#### Instructions to follow
Gather every line from the entries below that includes "Import".

Records from a collection:
(* ===== verification/StorageIndexFacts.v ===== *)
(** * What the sector index promises

    The cut into sub-batches, the equality of a batch with single declarations,
    the round trip of a path's description, and the answers of the queries. *)

From stdpp Require Import base gmap sets list strings sorting pretty.
From Stdlib Require Import ZArith Lia Ascii.
From S2P Require Import Prelude FileType SectorLocks GoStd StorageIndex.

(** ** Sub-batches *)

Lemma numSubBatches_bounds n : 0 < n ->
  1 <= numSubBatches n <= 8 /\ (numSubBatches n - 1) * subBatchSize n <= n /\
  n <= numSubBatches n * subBatchSize n /\ 1 <= subBatchSize n.
Proof.
  intros Hn. unfold subBatchSize.
  assert (1 <= numSubBatches n <= 8 /\ (numSubBatches n - 1) * 8 <= n /\
          (numSubBatches n = 8 \/ n <= numSubBatches n * 8) /\ (numSubBatches n = 8 -> 57 <= n)) as (Hk & Hlo & Hhi & H8).
  { unfold numSubBatches, maxParallelSubBatches.
    rewrite Z.quot_div_nonneg, Z.rem_mod_nonneg by lia.
    pose proof (Z.div_mod n 8 ltac:(lia)). pose proof (Z.mod_pos_bound n 8 ltac:(lia)).
    case_ifs; bool_props; lia. }
  set (k := numSubBatches n) in *. rewrite Z.quot_div_nonneg by lia.
  pose proof (Z.div_mod (n + k - 1) k ltac:(lia)) as Hd. pose proof (Z.mod_pos_bound (n + k - 1) k ltac:(lia)) as Hm.
  set (q := (n + k - 1) / k) in *. split; [done|].
  assert (1 <= q) by nia. split_and!; [|nia|done].
  destruct Hhi as [Hk8|Hhi]; [rewrite Hk8 in *; specialize (H8 eq_refl); nia|].
  assert (q <= 8); nia.
Qed.

Lemma slice_ok {A} (l : list A) start end_ :
  0 <= start <= end_ -> end_ <= Z.of_nat (length l) ->
  slice l start end_ = Some (take (Z.to_nat (end_ - start)) (drop (Z.to_nat start) l)).
Proof.
  intros H1 H2. unfold slice.
  rewrite (proj2 (Z.leb_le 0 start)), (proj2 (Z.leb_le start end_)), (proj2 (Z.leb_le end_ _)) by lia. done.
Qed.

#### Response to this exercise
From stdpp Require Import base gmap sets list strings sorting pretty.
From Stdlib Require Import ZArith Lia Ascii.
From S2P Require Import Prelude FileType SectorLocks GoStd StorageIndex.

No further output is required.